Neuroblastoma is the most common extracranial childhood solid tumor which accounts for 10% of the malignancies and 15% of the cancer fatalities in children. N-glycosylation is one of the most frequent post-translation protein modification playing a vital role in numerous cancers. N-glycosylation changes in neuroblastoma patient serum have not been studied in existing reports. The comprehensive analyses of serum N-glycomics in neuroblastoma can provide useful information of potential disease biomarkers and new insights of the pathophysiology in neuroblastoma.
The total serum protein N-glycosylation was analyzed in 33 neuroblastoma patients and 40 age- and sex-matched non-malignant controls. N-glycans were enzymatically released, derivatized to discriminate linkage-specific sialic acid, purified by HILIC-SPE, and identified by MALDI-TOF-MS. Peak areas were acquired by the software of MALDI-MS sample acquisition, processed and analyzed by the software of Progenesis MALDI.
Three glyco-subclasses and six individual N-glycans were significantly changed in neuroblastoma patients compared with controls. The decreased levels of high mannose N-glycans, hybrid N-glycans, and increased levels of α2,3-sialylated N-glycans, multi-branched sialylated N-glycans were observed in neuroblastoma patients. what is more, a glycan panel combining those six individual N-glycans showed a strong discrimination performance, with an AUC value of 0.8477.

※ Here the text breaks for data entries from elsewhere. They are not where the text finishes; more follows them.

(** Each parser consumes input when it succeeds, and answers when its
    fuel is twice the length of the input and a little more. *)
Definition consumes (fuel : nat) : Prop :=
  (forall s v r, value_ fuel s = POk v r -> List.length r < List.length s) /\
  (forall acc s es r, elements fuel acc s = POk es r -> List.length r < List.length s) /\
  (forall acc s ps r, members fuel acc s = POk ps r -> List.length r < List.length s).

Definition answers (fuel : nat) : Prop :=
  (forall s, 2 * List.length s + 1 <= fuel -> value_ fuel s <> PFuel) /\
  (forall acc s, 2 * List.length s + 2 <= fuel -> elements fuel acc s <> PFuel) /\
  (forall acc s, 2 * List.length s + 2 <= fuel -> members fuel acc s <> PFuel).

(** [JSON.parse(text)]: [None] is the [SyntaxError]. *)
Definition parse (text : jsstring) : option value :=
  match value_ (2 * List.length text + 2) text with
  | POk v rest => match skip_ws rest with [] => Some v | _ :: _ => None end
  | PSyntax => None
  | PFuel => None
  end.

End JSON.

(* ================================================================== *)
(** ** The aiService module *)

Module AiService.

(** [import.meta.env] and [process], as far as [getAIClient] reads
    them; [process = None] is [typeof process === 'undefined']. *)
Record ProcessEnv : Type := { GEMINI_API_KEY : option jsstring }.

Record Env : Type := {
  VITE_GEMINI_API_KEY : option jsstring;
  process : option ProcessEnv
}.

Record GoogleGenAI : Type := { apiKey : jsstring }.

Definition api_key_missing : jsstring :=
  lit "API Key Missing: Please set VITE_GEMINI_API_KEY in your Vercel Environment Variables and redeploy.".

Definition configured_key (env : Env) : option jsstring :=
  or_else (VITE_GEMINI_API_KEY env)
          (match process env with
           | Some p => GEMINI_API_KEY p
           | None => None
           end).

Definition getAIClient (env : Env) : completion GoogleGenAI :=
  let apiKey := configured_key env in
  match apiKey with
  | Some k => if truthy_string k then Normal {| apiKey := k |}
              else Throw (Error api_key_missing)
  | None => Throw (Error api_key_missing)
  end.

(** The request handed to [ai.models.generateContent], with the key
    of the client that sends it. *)
Inductive Tool : Type := googleSearch.

Record Config : Type := {
  responseMimeType : jsstring;
  tools : option (list Tool)
}.

Record Request : Type := {
  credential : jsstring;
  req_model : jsstring;
  contents : jsstring;
  req_config : Config
}.

(** The part of the backend's response the orchestrator reads. *)
Record GroundingMetadata : Type := { webSearchQueries : option (list jsstring) }.
Record Candidate : Type := { groundingMetadata : option GroundingMetadata }.
Record Response : Type := {
  text : option jsstring;
  candidates : option (list Candidate)
}.

(** Everything outside the module: the configuration and the hosted
    model, which answers a request or rejects it. *)
Record World : Type := {
  env : Env;
  generateContent : Request -> completion Response
}.

(** *** Effects: a trace of what the call did, and exceptions *)

Inductive logged : Type :=
| LogText (t : jsstring)
| LogExn (e : exn).

Inductive event : Type :=
| NetworkRequest (r : Request)
| ParseAttempt (text : jsstring)
| ConsoleError (label : jsstring) (what : logged).

Definition M (A : Type) : Type := (list event * completion A)%type.

Definition ret {A} (a : A) : M A := ([], Normal a).
Definition throw {A} (e : exn) : M A := ([], Throw e).
Definition emit (ev : event) : M unit := ([ev], Normal tt).
Definition lift {A} (c : completion A) : M A := ([], c).

Definition bind {A B} (m : M A) (f : A -> M B) : M B :=
  match m with
  | (t, Normal a) => let '(t', c) := f a in (t ++ t', c)
  | (t, Throw e) => (t, Throw e)
  end.

Definition try_catch {A} (m : M A) (handler : exn -> M A) : M A :=
  match m with
  | (t, Normal a) => (t, Normal a)
  | (t, Throw e) => let '(t', c) := handler e in (t ++ t', c)
  end.

Declare Scope js_scope.
Delimit Scope js_scope with js.
Notation "x <- m ;; k" := (bind m (fun x => k))
  (at level 61, m at next level, right associativity) : js_scope.
Notation "m ;; k" := (bind m (fun _ => k))
  (at level 61, right associativity) : js_scope.
Local Open Scope js_scope.

(** *** The two prompt templates *)

Definition fast_prompt (userQuery : jsstring) : jsstring :=
  lit "
    You are an AI Search Strategy engine. Your goal is to show the user how you would break down their query to find information.
    
    User Query: " ++ dquote :: userQuery ++ dquote :: lit "

    Task:
    1. Analyze the query and generate 4-6 precise, distinct search keywords or sub-queries to research this topic thoroughly.
    2. Return the data in a strict JSON format.

    Output Format (JSON only, no markdown):
    " ++ quoted "{
      'keywords': ['keyword 1', 'keyword 2', ...],
      'results': [],
      'answer': 'I would research this by looking into [X], [Y], and [Z] to provide a comprehensive answer.'
    }
  ".

Definition full_prompt (userQuery : jsstring) : jsstring :=
  lit "
    You are an AI Search Transparency engine. Your goal is to show the user how you break down their query, find information, and provide a synthesized answer.
    
    User Query: " ++ dquote :: userQuery ++ dquote :: lit "

    Task:
    1. Analyze the query and generate 4-6 precise, distinct search keywords or sub-queries to research this topic thoroughly.
    2. Use the Google Search tool to find actual, relevant information for these keywords.
    3. Based on the search results, provide a concise, factual answer to the user's query.
    4. Return the data in a strict JSON format.

    Output Format (JSON only, no markdown):
    " ++ quoted "{
      'keywords': ['keyword 1', 'keyword 2', ...],
      'results': [
        { 
          'keyword': 'keyword 1', 
          'title': 'Page Title', 
          'url': 'https://...', 
          'snippet': 'Brief relevant excerpt...' 
        },
        ...
      ],
      'answer': 'A synthesized answer based on the results found...'
    }

    Ensure the " ++ quoted "'keyword'" ++ lit " field in the results matches one of the generated keywords.
    Try to find at least 1-2 results per keyword.
  ".

(** *** [performTransparentSearch] *)

Definition no_response : jsstring := lit "No response from AI".
Definition not_valid_json : jsstring := lit "AI response was not valid JSON".

(** [response.candidates?.[0]?.groundingMetadata] *)
Definition first_grounding (response : Response) : option GroundingMetadata :=
  match candidates response with
  | Some (c :: _) => groundingMetadata c
  | Some [] => None
  | None => None
  end.

(** [groundingMetadata?.webSearchQueries || []]: an array, even an
    empty one, is truthy. *)
Definition executed_queries (response : Response) : list jsstring :=
  match first_grounding response with
  | Some g => match webSearchQueries g with Some qs => qs | None => [] end
  | None => []
  end.

Definition JSON_parse (text : jsstring) : M value :=
  emit (ParseAttempt text) ;;
  match JSON.parse text with
  | Some v => ret v
  | None => throw SyntaxError
  end.

Definition model : jsstring := lit "gemini-3-flash-preview".

Definition prompt (userQuery : jsstring) (isFastMode : bool) : jsstring :=
  if isFastMode then fast_prompt userQuery else full_prompt userQuery.

Definition config (isFastMode : bool) : Config :=
  {| responseMimeType := lit "application/json";
     tools := if negb isFastMode then Some [googleSearch] else None |}.

(** The argument of [ai.models.generateContent]. *)
Definition request (ai : GoogleGenAI) (userQuery : jsstring) (isFastMode : bool) : Request :=
  {| credential := apiKey ai;
     req_model := model;
     contents := prompt userQuery isFastMode;
     req_config := config isFastMode |}.

Definition performTransparentSearch
    (w : World) (userQuery : jsstring) (isFastMode : bool) : M value :=
  ai <- lift (getAIClient (env w)) ;;
  try_catch
    (emit (NetworkRequest (request ai userQuery isFastMode)) ;;
     response <- lift (generateContent w (request ai userQuery isFastMode)) ;;
     match text response with
     | None => throw (Error no_response)
     | Some text =>
         if negb (truthy_string text) then throw (Error no_response)
         else
           let actualQueries := executed_queries response in
           try_catch
             (data <- JSON_parse text ;;
              queries <- (if isFastMode then lift (get data (lit "keywords"))
                          else ret (array_of_strings actualQueries)) ;;
              data <- lift (put data (lit "actualQueries") queries) ;;
              data <- lift (put data (lit "isFastMode") (VBool isFastMode)) ;;
              ret data)
             (fun e =>
                emit (ConsoleError (lit "Failed to parse JSON:") (LogText text)) ;;
                throw (Error not_valid_json))
     end)
    (fun error =>
       emit (ConsoleError (lit "Search error:") (LogExn error)) ;;
       throw error).

(** The body of the inner [try] after the parse, on the parsed value. *)
Definition annotate (isFastMode : bool) (actualQueries : list jsstring) (data : value)
    : completion value :=
  match (if isFastMode then get data (lit "keywords")
         else Normal (array_of_strings actualQueries)) with
  | Normal queries =>
      match put data (lit "actualQueries") queries with
      | Normal data1 => put data1 (lit "isFastMode") (VBool isFastMode)
      | Throw e => Throw e
      end
  | Throw e => Throw e
  end.

(** No key is configured: each variable is unset or empty. *)
Definition unset (o : option jsstring) : Prop := o = None \/ o = Some [].

Definition no_api_key (e : Env) : Prop :=
  unset (VITE_GEMINI_API_KEY e) /\
  match process e with
  | Some p => unset (GEMINI_API_KEY p)
  | None => True
  end.

(** What the trace says about the network. *)
Definition requests (t : list event) : list Request :=
  flat_map (fun ev => match ev with NetworkRequest r => [r] | _ => [] end) t.

Definition parse_attempts (t : list event) : list jsstring :=
  flat_map (fun ev => match ev with ParseAttempt s => [s] | _ => [] end) t.

(** *** The declared interfaces *)

Record SearchResult : Type := {
  keyword : jsstring;
  title : jsstring;
  url : jsstring;
  snippet : jsstring
}.

Record TransparencyResponse : Type := {
  keywords : list jsstring;
  results : list SearchResult;
  actualQueries : option (list jsstring);
  isFastMode : option bool;
  answer : option jsstring
}.

(** The view [as TransparencyResponse] takes of a value that has the
    declared shape; [None] when it does not. *)
Definition as_string (v : value) : option jsstring :=
  match v with VString s => Some s | _ => None end.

This study provides new insights into N-glycosylation characteristics in neuroblastoma patient serum. The analyses of total serum protein N-glycosylation could discriminate neuroblastoma patients from non-malignant controls. The alterations of the N-glycomics may play a suggestive role for neuroblastoma diagnosis and advance our understanding of the pathophysiology in neuroblastoma.